Kafka Fundamentals
What is Kafka?
Core Architecture
1. Events (Messages)
2. Topics
3. Partitions
4. Brokers
5. Replication
Producers & Consumers
Producers
Consumers
Kafka vs RabbitMQ (Deep Dive)
The Power of Pull-Based Consumption
ZooKeeper vs KRaft (Critical for Interviews!)
ZooKeeper Mode (Legacy)
KRaft Mode (New Standard - Kafka 3.3+)
Partition Internals Deep Dive
Log Segments
How Writes Work
How Reads Work
In-Sync Replicas (ISR) Deep Dive
What is ISR?
ISR Configuration
Data Loss Scenarios
The Golden Rule
Interview Questions & Answers
Common Pitfalls
Installation & Quick Start
CLI Power User Commands
Topic Management
Producing & Consuming
Consumer Groups
Key Takeaways

Kafka Fundamentals

Master the core concepts of Apache Kafka event streaming and understand its distributed architecture.

What is Kafka?

Apache Kafka is a distributed event streaming platform. Unlike traditional message queues (like RabbitMQ), Kafka is designed to handle massive streams of events, store them durably, and process them in real-time.

Event Streaming

Continuous flow of data (events) as they happen

Distributed

Runs as a cluster of servers (brokers)

Durable

Stores events on disk for a configurable retention period

Scalable

Handles trillions of events per day

Core Architecture

1. Events (Messages)

An event records the fact that “something happened”.

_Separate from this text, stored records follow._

(* ===== verification/App.v ===== *)
(** * The application (src/app.js)

    The state of the running program: the three arrays and the lines the
    logging middleware printed.  A request goes through the middleware in
    the order app.js installs them: the JSON parser (its result is the
    request body of the model), the logger, the three routers mounted at
    /cardapio, /pedidos and /clientes, and the 404 handler.  Routing
    follows Express 4's router: the path is [parseurl(req).pathname]
    ([Url]); when there is none, the router hands the request to the final
    handler (404) before any middleware, the logger included.  A mount
    matches the path by path-to-regexp's [^m\/?(?=\/|$)] with the [i] flag;
    [trim_prefix] then strips the matched prefix from the url (after the
    protocol and host of an absolute url) and the mounted router's route
    [/] matches when the path of that url is [/].  GET routes also serve
    HEAD; a matched path whose method has no route answers OPTIONS with
    the allowed methods and falls through to 404 otherwise.  A handler
    that throws ends with Express's default 500.

    The server is the relation [reachable] of the states a sequence of
    requests produces from the initial state; its invariant is proved by
    induction on it. *)

From Stdlib Require Import String.
From stdpp Require Import base list numbers.
From Stdlib Require Import ZArith Lia.
From S2P Require Import Prelude JsValue JsNumber Store Http Url Pedidos Cardapio Clientes.

Module App.
Local Open Scope Z_scope.
Local Open Scope lanchonete_scope.

Record state := {
  cardapio : list Cardapio.item;
  pedidos : list Pedidos.pedido;
  clientes : list Clientes.cliente;
  log : list jsstring;
}.

(** The arrays as the three modules initialise them; nothing logged. *)
Definition init : state :=
  {| cardapio := Cardapio.itens0; pedidos := Pedidos.pedidos0;
     clientes := Clientes.clientes0; log := [] |}.

Definition set_cardapio (st : state) xs : state :=
  {| cardapio := xs; pedidos := pedidos st; clientes := clientes st; log := log st |}.
Definition set_pedidos (st : state) ps : state :=
  {| cardapio := cardapio st; pedidos := ps; clientes := clientes st; log := log st |}.
Definition set_clientes (st : state) cs : state :=
  {| cardapio := cardapio st; pedidos := pedidos st; clientes := cs; log := log st |}.

Definition method_name (m : method) : jsstring :=
  match m with
  | GET => js "GET" | HEAD => js "HEAD" | POST => js "POST" | OtherMethod s => s
  end.

(** app.js 13-16: [console.log(`${req.method} ${req.url}`); next();] *)
Definition log_line (r : request) : jsstring := method_name (req_method r) ++ js " " ++ req_url r.

Definition logger (st : state) (r : request) : state :=
  {| cardapio := cardapio st; pedidos := pedidos st; clientes := clientes st;
     log := log st ++ [log_line r] |}.

(** [Layer.match] of [app.use(mount, router)]: path-to-regexp 0.1 turns
    [mount] into [^mount\/?(?=\/|$)] with the [i] flag; on the path [lp]
    with its ASCII letters in lower case (the [i] flag folds ASCII letters
    only), the result is the length of the matched prefix [layer.path]. *)
Definition mount_match (mount lp : jsstring) : option nat :=
  if bool_decide (take (length mount) lp = mount) then
    match drop (length mount) lp with
    | [] => Some (length mount)
    | c :: r =>
        if bool_decide (c = 47%N) then
          match r with
          | [] => Some (S (length mount))
          | d :: _ => if bool_decide (d = 47%N) then Some (S (length mount)) else Some (length mount)
          end
        else None
    end
  else None.

(** [getProtohost]: the protocol and host of an absolute url, up to the
    first [/] after its [://] ([''] for a url that starts with [/], and
    when there is no such [/]). *)
Definition protohost (url : jsstring) : jsstring :=
  match url with
  | [] => []
  | c :: _ =>
      if bool_decide (c = 47%N) then []
      else match Url.index_of_sub (js "://") (Url.cut_at (Url.is_char 63) url) with
           | Some k => match Url.index_where (Url.is_char 47) (drop (3 + k) url) with
                       | Some j => take (3 + k + j) url
                       | None => []
                       end
           | None => []
           end
  end.

(** [if (!protohost && req.url[0] !== '/') req.url = '/' + req.url] *)
Definition lead_slash (u : jsstring) : jsstring :=
  match u with c :: _ => if bool_decide (c = 47%N) then u else 47%N :: u | [] => [47%N] end.

(** [trim_prefix]: [req.url] for the mounted router once the matched
    prefix of length [removed] is cut after the protocol and host. *)
Definition inner_url (url : jsstring) (removed : nat) : jsstring :=
  let ph := protohost url in
  let u := ph ++ drop (length ph + removed) url in
  match ph with [] => lead_slash u | _ => u end.

(** The route [/] of the mounted router: [^\/?$] on the path of its url. *)
Definition route_root (url : jsstring) : bool :=
  match Url.url_pathname url with
  | Some p => bool_decide (p = [] ∨ p = js "/")
  | None => false
  end.

(** The route [/] of a router mounted at [mount] serves the request url. *)
Definition serves (mount url : jsstring) : bool :=
  match Url.url_pathname url with
  | Some p => match mount_match mount (Url.ascii_lower <$> p) with
              | Some k => route_root (inner_url url k)
              | None => false
              end
  | None => false
  end.

Definition not_found : response :=
  {| status := 404; res_body := Json (VObject [(js "error", VString (js "Not Found"))]) |}.

(** Express's automatic OPTIONS answer: the methods of the route. *)
Definition options_response : response :=
  {| status := 200; res_body := Text (js "GET,HEAD,POST") |}.

(** Express's final handler when no middleware answered (its page is
    reduced to the status message). *)
Definition final_not_found : response :=
  {| status := 404; res_body := Text (js "Not Found") |}.

(** Express's final handler for an exception (body text, no JSON). *)
Definition server_error : response :=
  {| status := 500; res_body := Text (js "Internal Server Error") |}.

Definition is_options (m : method) : bool :=
  match m with OtherMethod s => bool_decide (s = js "OPTIONS") | _ => false end.

Section routers.
Context `{JsConversions}.

(** The three routers on the route [/]: [None] is [next()]. *)
Definition router_cardapio (st : state) (r : request) : option (state * response) :=
  match req_method r with
  | GET | HEAD => Some (st, Cardapio.get_cardapio (cardapio st))
  | POST => let '(xs, res) := Cardapio.post_cardapio (cardapio st) (req_body r) in
            Some (set_cardapio st xs, res)
  | m => if is_options m then Some (st, options_response) else None
  end.

Definition router_pedidos (st : state) (r : request) : option (state * response) :=
  match req_method r with
  | GET | HEAD => Some (st, Pedidos.get_pedidos (pedidos st))
  | POST => match Pedidos.post_pedidos (pedidos st) (req_body r) with
            | Ok (ps, res) => Some (set_pedidos st ps, res)
            | Throw _ => Some (st, server_error)
            end
  | m => if is_options m then Some (st, options_response) else None
  end.

Definition router_clientes (st : state) (r : request) : option (state * response) :=
  match req_method r with
  | GET | HEAD => Some (st, Clientes.get_clientes (clientes st))
  | POST => let '(cs, res) := Clientes.post_clientes (clientes st) (req_body r) in
            Some (set_clientes st cs, res)
  | m => if is_options m then Some (st, options_response) else None
  end.

(** [app.use(mount, router)]: the router runs when it serves the path. *)
Definition mounted (mount : jsstring) (router : state → request → option (state * response))
    (st : state) (r : request) : option (state * response) :=
  if serves mount (req_url r) then router st r else None.

(** One request through app.js: logger, the three mounts in order, 404;
    a url without a path goes to the final handler first. *)
Definition app_handle (st : state) (r : request) : state * response :=
  match Url.url_pathname (req_url r) with
  | None => (st, final_not_found)
  | Some _ =>
    let st1 := logger st r in
    match mounted (js "/cardapio") router_cardapio st1 r with
    | Some x => x
    | None =>
      match mounted (js "/pedidos") router_pedidos st1 r with
      | Some x => x
      | None =>
        match mounted (js "/clientes") router_clientes st1 r with
        | Some x => x
        | None => (st1, not_found)
        end
      end
    end
  end.

(** The states the server reaches by a sequence of requests. *)
Inductive reachable : state → Prop :=
| reachable_init : reachable init
| reachable_step st r : reachable st → reachable (app_handle st r).1.
End routers.

(** ** The invariant of the running server

    Every array keeps the ids 1..n; names and phones are stored trimmed
    and non-empty; every order that is not the seeded one has a non-empty
    list of valid lines and the total the specification gives them (the
    left-to-right sum of doubles of [Pedidos.soma_linhas]). *)
Definition aparado (s : jsstring) : Prop := s ≠ [] ∧ trim s = s.

Definition inv_cardapio (xs : list Cardapio.item) : Prop :=
  ids_sequential xs ∧ Forall (λ i, aparado (Cardapio.nome i)) xs.

Definition inv_clientes (cs : list Clientes.cliente) : Prop :=
  ids_sequential cs ∧ Forall (λ c, aparado (Clientes.nome c) ∧ aparado (Clientes.telefone c)) cs.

Key: Optional, used for partitioning (e.g., user_123)
Value: The data payload (e.g., JSON {"action": "login"})
Timestamp: When it happened
Headers: Optional metadata

2. Topics

A Topic is a logical category or feed name to which records are published.

Analogous to a table in a database or a folder in a filesystem.
Multi-subscriber: Can have zero, one, or many consumers.
Append-only: New events are always added to the end.

3. Partitions

Topics are split into Partitions.

Scalability: Partitions allow a topic to be spread across multiple servers.
Ordering: Order is guaranteed only within a partition, not across the entire topic.
Offset: Each message in a partition has a unique ID called an offset.

4. Brokers

A Kafka server is called a Broker.

Receives messages from producers.
Assigns offsets.
Commits messages to disk storage.
Serves fetch requests from consumers.
A Cluster consists of multiple brokers working together.

5. Replication

Kafka replicates partitions across multiple brokers for fault tolerance.

Replication Factor: Number of copies (usually 3).
Leader: One broker is the leader for a partition; handles all reads/writes.
Followers: Replicate data from the leader. If the leader fails, a follower becomes the new leader.

Producers & Consumers

Producers

Applications that publish (write) events to Kafka topics.

Partitioning Strategy: Decides which partition a message goes to.
- Round-robin: If no key is provided (load balancing).
- Hash-based: If key is provided (same key always goes to same partition).

Consumers

Applications that subscribe to (read) events from Kafka topics.

Consumer Groups: A set of consumers working together to consume a topic.
- Each partition is consumed by only one consumer in the group.
- Allows parallel processing of a topic.
Offsets: Consumers track their progress by committing offsets.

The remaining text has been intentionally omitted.